Satellite TV has been the fastest-growing segment of the TV business for the past 10 years. It now controls 20% of TV homes and adds 9,000 new subscribers a month. But its political clout is in inverse proportion to its powerhouse growth. Deep-pocketed and entrenched lobbying machines like the National Association of Broadcasters dominate media policy.
The upstart is fighting back.
Richard DalBello, new president of the Satellite Broadcasting and Communications Association (SBCA), is on a mission. He intends to expand the group's agenda to include radio and high-speed Internet, as well as TV providers.
DalBello took the reins in March after spending three years heading the Satellite Industry Association, which represents big defense and B2B communications ops. He replaced Andrew Wright, who led SBCA for three years.

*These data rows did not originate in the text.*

(** * Cursor: the bridge between logical positions and the native selection

    A shallow embedding of [src/js/utils/cursor.js] (class [Cursor]) together
    with the part of the browser platform it drives: the DOM tree, DOM ranges
    and the window selection.  Methods of [Cursor] are programs of a small
    state-and-exception monad over the browser state; the collaborators that
    live in other files of the repository are modelled from the written
    specification and marked as such. *)

From stdpp Require Import base tactics option list strings.
From Stdlib Require Import Lia.

Set Default Proof Using "Type".
Set Warnings "-register-all".

(** ** The DOM tree *)

(** A DOM node is referred to by its address in the document tree: the list
    of child indices leading from the document node to it.  Reference
    equality [===] of the source is equality of addresses. *)
Definition Node : Type := list nat.

Inductive DomTree : Type :=
  | Element (childNodes : list DomTree)
  | TextNode (data : string).

(** A boundary point: a node and an offset into it. *)
Definition BoundaryPoint : Type := (Node * nat)%type.

Fixpoint subtree (d : DomTree) (n : Node) : option DomTree :=
  match n with
  | [] => Some d
  | i :: rest =>
      match d with
      | Element cs =>
          match cs !! i with
          | Some c => subtree c rest
          | None => None
          end
      | TextNode _ => None
      end
  end.

(** The DOM "length" of a node: number of children, or of characters. *)
Definition tree_length (d : DomTree) : nat :=
  match d with
  | Element cs => length cs
  | TextNode s => String.length s
  end.

Definition node_length (doc : DomTree) (n : Node) : option nat :=
  tree_length <$> subtree doc n.

Definition dom_firstChild (doc : DomTree) (n : Node) : option Node :=
  match subtree doc n with
  | Some (Element (_ :: _)) => Some (n ++ [0])
  | _ => None
  end.

Definition dom_lastChild (doc : DomTree) (n : Node) : option Node :=
  match subtree doc n with
  | Some (Element (c :: cs)) => Some (n ++ [length cs])
  | _ => None
  end.

(** Document order of boundary points.  With nodes given by address, the
    DOM standard's "position of a boundary point relative to another" is the
    lexicographic order of [address ++ [offset]], a proper prefix coming
    first. *)
Fixpoint path_compare (a b : list nat) : comparison :=
  match a, b with
  | [], [] => Eq
  | [], _ :: _ => Lt
  | _ :: _, [] => Gt
  | x :: a', y :: b' =>
      match Nat.compare x y with
      | Eq => path_compare a' b'
      | c => c
      end
  end.

Definition bp_key (p : BoundaryPoint) : list nat := p.1 ++ [p.2].

Definition bp_compare (p q : BoundaryPoint) : comparison :=
  path_compare (bp_key p) (bp_key q).

Definition bp_before (p q : BoundaryPoint) : bool :=
  match bp_compare p q with Lt => true | _ => false end.

Definition bp_after (p q : BoundaryPoint) : bool :=
  match bp_compare p q with Gt => true | _ => false end.

Definition bp_eqb (p q : BoundaryPoint) : bool :=
  match bp_compare p q with Eq => true | _ => false end.

(** A boundary point the platform accepts: the node is in the document and
    the offset does not exceed its length. *)
Definition valid_bp (doc : DomTree) (p : BoundaryPoint) : bool :=
  match node_length doc p.1 with
  | Some len => bool_decide (p.2 ≤ len)
  | None => false
  end.

(** ** DOM ranges and the window selection *)

Record DomRange : Type := mkDomRange {
  startContainer : Node;
  startOffset : nat;
  endContainer : Node;
  endOffset : nat
}.

Definition range_start (r : DomRange) : BoundaryPoint :=
  (startContainer r, startOffset r).
Definition range_end (r : DomRange) : BoundaryPoint :=
  (endContainer r, endOffset r).

(** [range.collapsed] *)
Definition collapsed (r : DomRange) : bool :=
  bp_eqb (range_start r) (range_end r).

(** The selection of the Selection API: at most one associated range and a
    direction; anchor and focus are the range's ends read in that
    direction. *)
Inductive SelectionDirection : Type := Forwards | Backwards.

Record Selection : Type := mkSelection {
  sel_range : option DomRange;
  sel_direction : SelectionDirection
}.

Definition rangeCount (s : Selection) : nat :=
  match sel_range s with Some _ => 1 | None => 0 end.

Definition sel_anchor (s : Selection) : option BoundaryPoint :=
  r ← sel_range s;
  Some (match sel_direction s with
        | Forwards => range_start r
        | Backwards => range_end r
        end).

Definition sel_focus (s : Selection) : option BoundaryPoint :=
  r ← sel_range s;
  Some (match sel_direction s with
        | Forwards => range_end r
        | Backwards => range_start r
        end).

Definition anchorNode (s : Selection) : option Node := fst <$> sel_anchor s.
Definition anchorOffset (s : Selection) : option nat := snd <$> sel_anchor s.
Definition focusNode (s : Selection) : option Node := fst <$> sel_focus s.
Definition focusOffset (s : Selection) : option nat := snd <$> sel_focus s.

Definition empty_selection : Selection :=
  {| sel_range := None; sel_direction := Forwards |}.

(** ** Browser state and the monad of cursor operations *)

(** [extend_supported] is the capability the source probes with
    [!!this.selection.extend]. *)
Record World : Type := mkWorld {
  document : DomTree;
  native_selection : Selection;
  extend_supported : bool
}.

Inductive Err : Type := TypeError | IndexSizeError | InvalidStateError.

(** Outcome of running an operation: a value or a thrown exception, with
    the browser state left behind. *)
Inductive Res (A : Type) : Type :=
  | Ok (a : A) (w : World)
  | Throw (e : Err) (w : World).
Arguments Ok {A} a w.
Arguments Throw {A} e w.

Definition M (A : Type) : Type := World → Res A.

Definition ret {A} (a : A) : M A := λ w, Ok a w.
Definition bind {A B} (m : M A) (k : A → M B) : M B := λ w,
  match m w with
  | Ok a w' => k a w'
  | Throw e w' => Throw e w'
  end.

Declare Scope cursor_scope.
Delimit Scope cursor_scope with cursor.
Notation "x <- c1 ;; c2" := (bind c1 (λ x, c2))
  (at level 20, c1 at level 99, c2 at level 200, only parsing)
  : cursor_scope.
Notation "' p <- c1 ;; c2" := (bind c1 (λ x, match x with p => c2 end))
  (at level 20, p pattern, c1 at level 99, c2 at level 200, only parsing)
  : cursor_scope.
Notation "c1 ;;; c2" := (bind c1 (λ _, c2))
  (at level 100, c2 at level 200, only parsing, right associativity)
  : cursor_scope.
Open Scope cursor_scope.

Definition throw {A} (e : Err) : M A := λ w, Throw e w.
Definition gets {A} (f : World → A) : M A := λ w, Ok (f w) w.

(** State left behind by an outcome. *)
Definition final_world {A} (r : Res A) : World :=
  match r with Ok _ w => w | Throw _ w => w end.

(** The browser state with the selection replaced. *)
Definition set_selection (s : Selection) (w : World) : World :=
  {| document := document w;
     native_selection := s;
     extend_supported := extend_supported w |}.

Definition modify_selection (f : Selection → Selection) : M unit :=
  λ w, Ok () (set_selection (f (native_selection w)) w).

(** ** Platform primitives used by the cursor *)

(** [window.getSelection()] *)
Definition getSelection : M Selection := gets native_selection.

(** [document.createRange()]: both ends at the start of the document. *)
Definition createRange : M DomRange := ret (mkDomRange [] 0 [] 0).

(** Argument check shared by [setStart], [setEnd] and [extend]: the node
    must be a node of the document (else [TypeError]) and the offset must
    not exceed its length (else [IndexSizeError]). *)
Definition check_bp (node : option Node) (offset : nat) : M BoundaryPoint :=
  match node with
  | None => throw TypeError
  | Some n =>
      doc <- gets document;;
      match node_length doc n with
      | None => throw TypeError
      | Some len =>
          if bool_decide (offset ≤ len) then ret (n, offset)
          else throw IndexSizeError
      end
  end.

(** [range.setStart(node, offset)].  DOM standard, "set the start": if the
    boundary point is after the range's end, set the range's end to it; then
    set the range's start to it. *)
Definition setStart (r : DomRange) (node : option Node) (offset : nat)
  : M DomRange :=
  bp <- check_bp node offset;;
  ret (if bp_after bp (range_end r)
        then mkDomRange bp.1 bp.2 bp.1 bp.2
        else mkDomRange bp.1 bp.2 (endContainer r) (endOffset r)).

(** [range.setEnd(node, offset)].  DOM standard, "set the end": if the
    boundary point is before the range's start, set the range's start to it;
    then set the range's end to it. *)
Definition setEnd (r : DomRange) (node : option Node) (offset : nat)
  : M DomRange :=
  bp <- check_bp node offset;;
  ret (if bp_before bp (range_start r)
        then mkDomRange bp.1 bp.2 bp.1 bp.2
        else mkDomRange (startContainer r) (startOffset r) bp.1 bp.2).

(** [selection.addRange(range)]: ignored when a range is already
    associated; otherwise the range becomes the selection, forwards. *)
Definition addRange (r : DomRange) : M unit :=
  modify_selection (λ s,
    match sel_range s with
    | Some _ => s
    | None => {| sel_range := Some r; sel_direction := Forwards |}
    end).

(** [selection.extend(node, offset)].  Selection API: the anchor stays, the
    focus becomes the given point, the range runs between them in document
    order, and the direction is backwards exactly when the new focus is
    before the anchor.  Throws [InvalidStateError] on an empty selection. *)
Definition extend (node : option Node) (offset : nat) : M unit :=
  bp <- check_bp node offset;;
  s <- getSelection;;
  match sel_anchor s with
  | None => throw InvalidStateError
  | Some a =>
      modify_selection (λ _,
        if bp_after a bp
        then {| sel_range := Some (mkDomRange bp.1 bp.2 a.1 a.2);
                sel_direction := Backwards |}
        else {| sel_range := Some (mkDomRange a.1 a.2 bp.1 bp.2);
                sel_direction := Forwards |})
  end.

(** [selection.removeAllRanges()] *)
Definition removeAllRanges : M unit := modify_selection (λ _, empty_selection).

(** [selection.getRangeAt(0)], only called when [rangeCount] is not 0. *)
Definition getRangeAt0 (s : Selection) : M DomRange :=
  match sel_range s with
  | Some r => ret r
  | None => throw IndexSizeError
  end.

(** Characters of a text node at address [here] that lie between two
    boundary points, scanning from character index [i]. *)
Fixpoint text_slice (lo hi : BoundaryPoint) (here : Node) (i : nat)
    (s : string) : string :=
  match s with
  | EmptyString => EmptyString
  | String ch s' =>
      let rest := text_slice lo hi here (S i) s' in
      if negb (bp_before (here, i) lo) && negb (bp_after (here, S i) hi)
      then String ch rest else rest
  end.

Fixpoint tree_text (lo hi : BoundaryPoint) (here : Node) (d : DomTree)
    : string :=
  match d with
  | TextNode s => text_slice lo hi here 0 s
  | Element cs =>
      (fix children (i : nat) (cs : list DomTree) : string :=
         match cs with
         | [] => EmptyString
         | ch :: cs' =>
             String.append (tree_text lo hi (here ++ [i]) ch)
                           (children (S i) cs')
         end) 0 cs
  end.

(** [selection.toString()]: the text covered by the selection. *)
Definition selection_toString : M string :=
  s <- getSelection;;
  doc <- gets document;;
  ret (match sel_range s with
        | Some r => tree_text (range_start r) (range_end r) [] doc
        | None => EmptyString
        end).

(** [node.firstChild] and [node.lastChild], read from the live document. *)
Definition firstChild (n : Node) : M (option Node) :=
  doc <- gets document;; ret (dom_firstChild doc n).
Definition lastChild (n : Node) : M (option Node) :=
  doc <- gets document;; ret (dom_lastChild doc n).

(** ** The logical document *)

(** Modelled from the spec: the render node ("mapping entry between a
    logical node and its rendered native representation"; its class is not
    among the sources), with the two fields [cursor.js] reads.  In the
    source the object graph is cyclic ([section.renderNode.postNode] is the
    section again); the back pointer of a render node reached from its own
    logical node is cut by taking [P := unit]. *)
Record RenderNode (P : Type) : Type := mkRenderNode {
  postNode : P;
  element : Node
}.
Arguments mkRenderNode {P} _ _.
Arguments postNode {P} _.
Arguments element {P} _.

(** Modelled from the spec: the marker ("inline leaf unit of text/formatting
    within a section"; its class is not among the sources), with its render
    node and its length in characters.  These are rendered markers: the
    render node and its element are there.  What the source does with a
    marker whose [renderNode] is missing (reading through it throws) is
    outside this development. *)
Module Marker.
Record t : Type := mk {
  renderNode : RenderNode unit;
  length : nat
}.
End Marker.

(** Modelled from the spec: the section ("top-level block unit of the
    document"; its classes are not among the sources), with the flags and
    fields [cursor.js] reads: [isCardSection], [isBlank], [length],
    [renderNode], and the marker sequence.  These are rendered sections: the
    render node and its element are there.  What the source does with a
    section whose [renderNode] is missing (reading through it throws) is
    outside this development. *)
Module PostSection.
Record t : Type := mk {
  isCardSection : bool;
  isBlank : bool;
  length : nat;
  renderNode : RenderNode unit;
  markers : list Marker.t
}.
End PostSection.

(** The logical node a render node points back to: a section, or a marker
    with the section it belongs to. *)
Inductive PostNode : Type :=
  | SectionNode (s : PostSection.t)
  | MarkerNode (m : Marker.t) (parent : PostSection.t).

(** [postNode.isCardSection]: markers do not carry the flag. *)
Definition postNode_isCardSection (p : PostNode) : bool :=
  match p with
  | SectionNode s => PostSection.isCardSection s
  | MarkerNode _ _ => false
  end.

(** Modelled from the spec: the logical document (its class is not among
    the sources), "ordered sections containing markers". *)
Record Post : Type := mkPost { sections : list PostSection.t }.

(** Modelled from the spec: the render tree (not among the sources), an
    external collaborator with the contract
    "findRenderNodeFromElement(nativeElement) -> renderNode | null".  The
    lookup is taken as given. *)
Record RenderTree : Type := mkRenderTree {
  findRenderNodeFromElement : Node → option (RenderNode PostNode)
}.

(** Modelled from the spec: [DIRECTION] of [utils/key] (not among the
    sources), "a direction enumeration {FORWARD, BACKWARD}". *)
Inductive DIRECTION : Type := FORWARD | BACKWARD.

(** Modelled from the spec: "Position: {section, offset, marker?,
    offsetInMarker?}" ([utils/cursor/position] is not among the sources). *)
Record Position : Type := mkPosition {
  section : PostSection.t;
  offset : nat;
  marker : option Marker.t;
  offsetInMarker : nat
}.

(** Modelled from the spec: "Range: {head, tail, direction}"
    ([utils/cursor/range] is not among the sources).  The direction may be
    left out; a range whose endpoints are absent is the "no cursor"
    sentinel. *)
Record Range : Type := mkRange {
  head : option Position;
  tail : option Position;
  direction : option DIRECTION
}.

Global Instance unit_render_node_eq_dec : EqDecision (RenderNode unit).
Proof. solve_decision. Defined.
Global Instance marker_eq_dec : EqDecision Marker.t.
Proof. solve_decision. Defined.
Global Instance post_section_eq_dec : EqDecision PostSection.t.
Proof. solve_decision. Defined.
Global Instance DIRECTION_eq_dec : EqDecision DIRECTION.
Proof. solve_decision. Defined.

He also brings cutting-edge experience missing in the group's previous leaders. Plus, DalBello has worked as a lobbyist for startup mobile-phone providers ICO Communications and Spotcast. "Richard's in-depth knowledge and strong voice are exactly what the industry needs," says David Moskowitz, SBCA Chairman and EchoStar general counsel. "We're already seeing the benefits of his leadership."
To begin, DalBello has expanded SBCA's membership to include Cablevision's DBS VOOM and satellite-radio companies XM and Sirius. Less obvious choices have signed on, such as Boeing, which is developing in-flight TV and radio for airliners, and satellite broadband provider Wild Blue.

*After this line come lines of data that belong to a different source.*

Lemma bind_st {B} (x : Widget) (k : unit -> M B) (w : World) :
  bind (st x) k w = k tt {| session := session w; log := log w ++ [EvSt x] |}.
Proof. reflexivity. Qed.

Lemma bind_emit {B} (x : Event) (k : unit -> M B) (w : World) :
  bind (emit x) k w = k tt {| session := session w; log := log w ++ [x] |}.
Proof. reflexivity. Qed.

Lemma bind_ret {A B} (a : A) (k : A -> M B) (w : World) :
  bind (ret a) k w = k a w.
Proof. reflexivity. Qed.

Lemma bind_bind {A B C} (m : M A) (k : A -> M B) (h : B -> M C) (w : World) :
  bind (bind m k) h w = bind m (fun a => bind (k a) h) w.
Proof. unfold bind. now destruct (m w) as [[e|a] w']. Qed.

Lemma bind_inr {A B} (m : M A) (k : A -> M B) (w : World) (a : A) (w' : World) :
  m w = (inr a, w') -> bind m k w = k a w'.
Proof. unfold bind. now intros ->. Qed.

Lemma bind_inl {A B} (m : M A) (k : A -> M B) (w : World) (e : Exn) (w' : World) :
  m w = (inl e, w') -> bind m k w = (inl e, w').
Proof. unfold bind. now intros ->. Qed.

Lemma bind_get_session {B} (k : session_state -> M B) (w : World) :
  bind get_session k w = k (session w) w.
Proof. reflexivity. Qed.

Lemma bind_set_session {B} (s : session_state) (k : unit -> M B) (w : World) :
  bind (set_session s) k w = k tt {| session := s; log := log w |}.
Proof. reflexivity. Qed.

Lemma bind_run {B} (a : Agent) (p : string) (k : RunResponse -> M B) (w : World) :
  bind (run env a p) k w =
  match agent_run env (log w) a p with
  | inr r => k r {| session := session w;
                    log := log w ++ [EvRun a p (inr r)] |}
  | inl e => (inl e, {| session := session w;
                        log := log w ++ [EvRun a p (inl e)] |})
  end.
Proof.
  unfold bind, run. cbn. now destruct (agent_run env (log w) a p).
Qed.

Lemma analyze_spec (q : string) (w : World) :
  exists l, adds (analyze env q) w l /\ analyze_run q l (fst (analyze env q w)).
Proof.
  unfold analyze, adds. rewrite bind_st.
  set (w1 := {| session := session w;
                log := log w ++ [EvSt (spinner "Analyzing...")] |}).
  destruct (get_response_spec q w1) as (lg & Hlg & Hrun).
  unfold adds in *.
  destruct (get_response env q w1) as [[e|response] w2] eqn:E;
    [rewrite (bind_inl _ _ _ _ _ E) | rewrite (bind_inr _ _ _ _ _ E)];
    cbn [fst snd] in *; subst w2; subst w1; cbn [session log] in *.
  { exists (EvSt (spinner "Analyzing...") :: lg).
    split; [now rewrite app_cons_assoc | now constructor]. }
  rewrite !bind_st. cbn [session log]. rewrite bind_run. cbn [session log].
  destruct (agent_run env _ team_lead (key_points_prompt response)) as [e|kp].
  { eexists. split; [|now apply key_points_raises; eassumption].
    cbn [snd]. f_equal. unfold analysis_view, key_points_call.
    rewrite <- !app_assoc. reflexivity. }
  rewrite !bind_st. cbn [session log]. rewrite bind_run. cbn [session log].
  destruct (agent_run env _ team_lead (recommendations_prompt response)) as [e|rc].
  { eexists.
    split; [|now apply recommendations_raises with (kp := kp); eassumption].
    cbn [snd]. f_equal.
    unfold analysis_view, key_points_call, recommendations_call.
    rewrite <- !app_assoc. reflexivity. }
  eexists.
  split; [|now apply all_views_shown with (kp := kp) (rc := rc); eassumption].
  unfold st, emit. cbn [snd session log]. f_equal.
  unfold analysis_view, key_points_call, recommendations_call.
  rewrite <- !app_assoc. reflexivity.
Qed.

Lemma world_eta (w : World) : w = {| session := session w; log := log w |}.
Proof. now destruct w. Qed.

Lemma bind_write_temp_file {B} (data : list Byte.byte) (k : string -> M B) (w : World) :
  bind (write_temp_file env data) k w =
  match tempfile_write env (log w) data with
  | inr p => k p {| session := session w;
                    log := log w ++ [EvTempWrite data (inr p)] |}
  | inl e => (inl e, {| session := session w;
                        log := log w ++ [EvTempWrite data (inl e)] |})
  end.
Proof.
  unfold bind, write_temp_file. cbn. now destruct (tempfile_write env (log w) data).
Qed.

"We live in an age of tremendous capability," DalBello says. "This is a terrific opportunity for growth." One goal is to obtain more satellite capacity from the government, a necessary move if DBS carriers are to fulfill their obligation to carry more HDTV. He'll also fight to ensure that DBS companies carry the same lineup of local TV stations as cable operators, a right denied many midsize markets that border large cities.
DalBello didn't set out to become an aerospace expert or lobbyist when he finished law school in 1980. With an eye on public policy, he applied for a job as a research associate at the Office of Technology Assessment. Assignment to the space policy division launched his career.
He arrived as President Reagan was pushing government-run satellite consortia like Intelsat to privatize—a move that preceded the explosion of satellite communications. "The U.S. was just beginning to consider building the space station," he says.
And DalBello grew professionally with a burgeoning industry. He was hired in 1991 as a research associate at NASA and, two years later, joined the White House Office of Science and Technology. In 1997, he left for the private sector.
Which brings DalBello to his current challenge. Most of SBCA's defeats can be blamed on aggressive lobbying by the NAB. For instance, a bill working its way through Congress would grant DBS little on its wish list but ban EchoStar's practice of requiring some subscribers to install two dishes if they want all local channels in their market.
SBCA seems to lose even when NAB isn't involved. The FCC, for example, sold off DBS spectrum for a land-based microwave pay-TV service that will compete with SBCA members.
DalBello arrived too late to shoulder responsibility for the latest legislative defeat, but he is getting SBCA in shape to flex some muscle.
As Congress becomes more enamored with new communications technologies, DalBello predicts that NAB's bullying days will be over. "Unlike NAB, which spends a lot of time fighting new technologies," he says, "we are in the beneficial position of embracing new technology."